Freddie was young for a nursing home resident; half his caregivers were older than he was. He suffered from Huntington’s chorea, like his mother. He witnessed the disease gradually take her and he knew what was coming. And yet, if he was afraid, he didn’t show it. I wondered how I would respond if I faced the same thing.
He “demanded” a lot of our time. Frequent trips to the bathroom, assistance getting in and out bed several times a shift, fiddling with his TV and VCR remotes (this was a few years ago…) that never seemed to work right, special food requests, help making phone calls, helping him deal with the mountain of personal items he had brought with him, which only grew after he moved into the facility. Sometimes the carelessly assembled pile of stuff on his nightstand grew so high that gravity would finally take it and we would find the mess sprawled half way across the room. He was one of ten residents in his care group, but he could take up more than half his caregiver’s time. He was always either on the light or, when up, approaching his caregiver – or any staff member – with some sort of request.
Conflict was inevitable. Caregivers found it difficult to keep up with all that Freddie wanted and still meet the basic care needs of the other nine residents in the group. Some resented his requests and argued with him or just ignored him. Others tried to negotiate and set limits. The social worker spoke to him several times a week. But neither “side” actually ever adequately adjusted. There was always some issue, some trouble.
The more enlightened staff, including the social worker, looked at his behavior from a psychological perspective. He was simply acting out his fears and frustrations, grasping for some shred of control to help compensate for what his condition was taking from him. A drowning man desperately grabbing for the nearest object. And we were the nearest object.
Our RN supervisor supported her aides by explaining to the social worker that Freddie was keeping us “hostage” with his ceaseless demands. In a sense this was true. Rarely did he ask for just one thing and let you go. It was always a series of tasks, one thing leading to another. While he was mild mannered, he knew how to manipulate and once he got your attention, he wouldn’t allow you to escape politely.
In the context of a care group, where he was only one of ten people, Freddie’s demands were unreasonable. But here’s the thing: had he been on the outside, nothing he wanted would have been considered out of the ordinary by any reasonable standard. He simply refused to adjust to this environment, quietly insisting that the environment adapt to him.
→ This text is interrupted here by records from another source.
Lemma detect_loop_length lookup current : forall acc acc',
  detect_loop t lookup current acc = Ok acc' ->
  (List.length (fst acc') + List.length (snd acc')
   <= List.length (fst acc) + List.length (snd acc) + List.length current)%nat.
Proof.
  induction current as [|c rest IH]; intros acc acc'; simpl.
  - intros [= <-]. lia.
  - destruct (detect_step t lookup acc c) as [acc1|e] eqn:E; cbn [bind]; [|discriminate].
    intros H. apply IH in H.
    assert (List.length (fst acc1) + List.length (snd acc1)
            <= List.length (fst acc) + List.length (snd acc) + 1)%nat; [|lia].
    unfold detect_step in E.
    destruct (dict_get (key_of c) lookup) as [b|]; [|injection E as <-; lia].
    destruct (compare t b c) as [[r|]|e]; cbn [bind] in E; try discriminate;
      injection E as <-; [|lia].
    destruct (classify_cases acc r) as [[-> _] | [[-> _] | ->]]; simpl;
      rewrite ?length_app; simpl; lia.
Qed.

Lemma classify_incl acc r :
  incl (fst acc) (fst (classify acc r)) /\ incl (snd acc) (snd (classify acc r)).
Proof.
  unfold classify.
  destruct (is_regression r && _); [|destruct (is_improvement r && _)]; simpl;
    split; try apply incl_refl; apply incl_appl, incl_refl.
Qed.

Lemma classify_files acc r :
  confident r ->
  (is_regression r = true -> In r (fst (classify acc r))) /\
  (is_regression r = false -> is_improvement r = true ->
   In r (snd (classify acc r))).
Proof.
  unfold classify, confident. intros ->. split.
  - intros ->. simpl. apply in_or_app. right. now left.
  - intros -> ->. simpl. apply in_or_app. right. now left.
Qed.

Lemma detect_step_incl lookup acc c acc1 :
  detect_step t lookup acc c = Ok acc1 ->
  incl (fst acc) (fst acc1) /\ incl (snd acc) (snd acc1).
Proof.
  unfold detect_step.
  destruct (dict_get (key_of c) lookup) as [b|];
    [|intros [= <-]; split; apply incl_refl].
  destruct (compare t b c) as [[r|]|e]; cbn [bind]; try discriminate;
    intros [= <-]; [apply classify_incl|split; apply incl_refl].
Qed.

Lemma detect_loop_complete lookup current : forall acc acc',
  detect_loop t lookup current acc = Ok acc' ->
  (incl (fst acc) (fst acc') /\ incl (snd acc) (snd acc')) /\
  forall c b r,
    In c current -> dict_get (key_of c) lookup = Some b ->
    compare t b c = Ok (Some r) -> confident r ->
    (is_regression r = true -> In r (fst acc')) /\
    (is_regression r = false -> is_improvement r = true -> In r (snd acc')).
Proof.
  induction current as [|c0 rest IH]; intros acc acc'; simpl.
  - intros [= <-]. split; [split; apply incl_refl|]. intros c b r [].
  - destruct (detect_step t lookup acc c0) as [acc1|e] eqn:E; cbn [bind];
      [|discriminate].
    intros H. destruct (IH _ _ H) as [[I1 I2] Hrest].
    destruct (detect_step_incl _ _ _ _ E) as [J1 J2].
    split; [split; eapply incl_tran; eassumption|].
    intros c b r [<- | Hin] Hb Hc Hconf; [|now apply (Hrest c b r)].
    unfold detect_step in E. rewrite Hb, Hc in E. cbn [bind] in E.
    injection E as <-.
    destruct (classify_files acc r Hconf) as [F1 F2].
    split; [intros Hr; apply I1, F1, Hr|intros Hr Hi; apply I2, F2; assumption].
Qed.

(** X2.  Every record [detect_regressions] returns was built from one of the
    current results and the baseline record last written under the same
    composite key, and carries the name and the two averages of that pair. *)
Theorem returned_records_have_origin (baseline current : list PerformanceResult)
    (regressions improvements : list RegressionResult) (r : RegressionResult) :
  detect_regressions t baseline current = Ok (regressions, improvements) ->
  In r (regressions ++ improvements) ->
  exists c b,
    In c current /\ In b baseline /\ key_of b = key_of c /\
    find (fun x => String.eqb (key_of c) (key_of x)) (rev baseline) = Some b /\
    compare t b c = Ok (Some r) /\
    rr_test_name r = test_name c /\
    baseline_performance r = average_time_us b /\
    current_performance r = average_time_us c.
Proof.
  unfold detect_regressions.
  destruct (detect_loop t (baseline_lookup baseline) current ([], [])) as [found|e]
    eqn:E; cbn [bind]; [|discriminate].
  intros H Hin. injection H as <- <-.
  assert (Hfound : In r (fst found ++ snd found)).
  { apply in_app_or in Hin. apply in_or_app.
    destruct Hin as [Hin | Hin]; [left|right].
    - exact (Permutation_in _ (list_sort_perm _ change_percentage true (fst found)) Hin).
    - exact (Permutation_in _ (list_sort_perm _ change_percentage false (snd found)) Hin). }
  clear Hin.
  pose (origin := fun r => exists c b,
    In c current /\ dict_get (key_of c) (baseline_lookup baseline) = Some b /\
    compare t b c = Ok (Some r)).
  assert (Hall : forall x, In x (fst found ++ snd found) -> origin x).
  { apply (detect_loop_invariant
             (fun acc => forall x, In x (fst acc ++ snd acc) -> origin x)
             (baseline_lookup baseline) current) with (acc := ([], [])).
    - intros acc c b x HI Hc Hb Hx y Hy.
      destruct (classify_cases acc x) as [[Heq _] | [[Heq _] | Heq]];
        rewrite Heq in Hy; simpl in Hy.
      + apply in_app_or in Hy. destruct Hy as [Hy | Hy].
        * apply in_app_or in Hy. destruct Hy as [Hy | [<- | []]].
          -- apply HI. apply in_or_app. now left.
          -- now exists c, b.
        * apply HI. apply in_or_app. now right.
      + apply in_app_or in Hy. destruct Hy as [Hy | Hy].
        * apply HI. apply in_or_app. now left.
        * apply in_app_or in Hy. destruct Hy as [Hy | [<- | []]].
          -- apply HI. apply in_or_app. now right.
          -- now exists c, b.
      + now apply HI.
    - exact E.
    - intros x [].
  }
  destruct (Hall r Hfound) as (c & b & Hc & Hb & Hr).
  rewrite baseline_lookup_find in Hb.
  destruct (find_some _ _ Hb) as [Hinb Hkey].
  apply String.eqb_eq in Hkey. apply in_rev in Hinb.
  exists c, b. repeat split; try assumption; try (now symmetry).
  all: destruct (compare_some _ _ _ _ Hr)
    as (_ & bsq & csq & comb & _ & _ & _ & _ & ->); reflexivity.
Qed.

(** X3.  Nothing that qualifies is dropped: when detection returns, the
    record of every current result that meets its baseline record, is
    flagged and has a confidence above 0.5 is in the returned lists, in the
    first one if it is flagged as a regression and in the second otherwise. *)
Theorem confident_findings_are_returned (baseline current : list PerformanceResult)
    (regressions improvements : list RegressionResult)
    (c b : PerformanceResult) (r : RegressionResult) :
  detect_regressions t baseline current = Ok (regressions, improvements) ->
  In c current ->
  find (fun x => String.eqb (key_of c) (key_of x)) (rev baseline) = Some b ->
  compare t b c = Ok (Some r) ->
  confident r ->
  (is_regression r = true -> In r regressions) /\
  (is_regression r = false -> is_improvement r = true -> In r improvements).
Proof.
  unfold detect_regressions.
  destruct (detect_loop t (baseline_lookup baseline) current ([], [])) as [found|e]
    eqn:E; cbn [bind]; [|discriminate].
  intros H Hin Hb Hc Hconf. injection H as <- <-.
  rewrite <- baseline_lookup_find in Hb.
  destruct (proj2 (detect_loop_complete _ _ _ _ E) c b r Hin Hb Hc Hconf)
    as [F1 F2].
  split.
  - intros Hr. apply (Permutation_in _
      (Permutation_sym (list_sort_perm _ change_percentage true (fst found)))).
    now apply F1.
  - intros Hr Hi. apply (Permutation_in _
      (Permutation_sym (list_sort_perm _ change_percentage false (snd found)))).
    now apply F2.
Qed.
In this place of rigid routines and ratios, this was a cardinal sin.
They eventually moved Freddie to another unit. After a few months of struggling with the staff there, the disease reduced him beyond the ability to make requests and the issue was resolved.
These days, I think someone like Freddie would probably go into Hospice. The problem is not all “demanding” residents qualify for that service. And we are left with the same old paradigm that makes hostages out of caregivers and residents alike. To break out of it takes more than just a change of attitude, it requires more workers on the front line and a flexible approach to how they are assigned.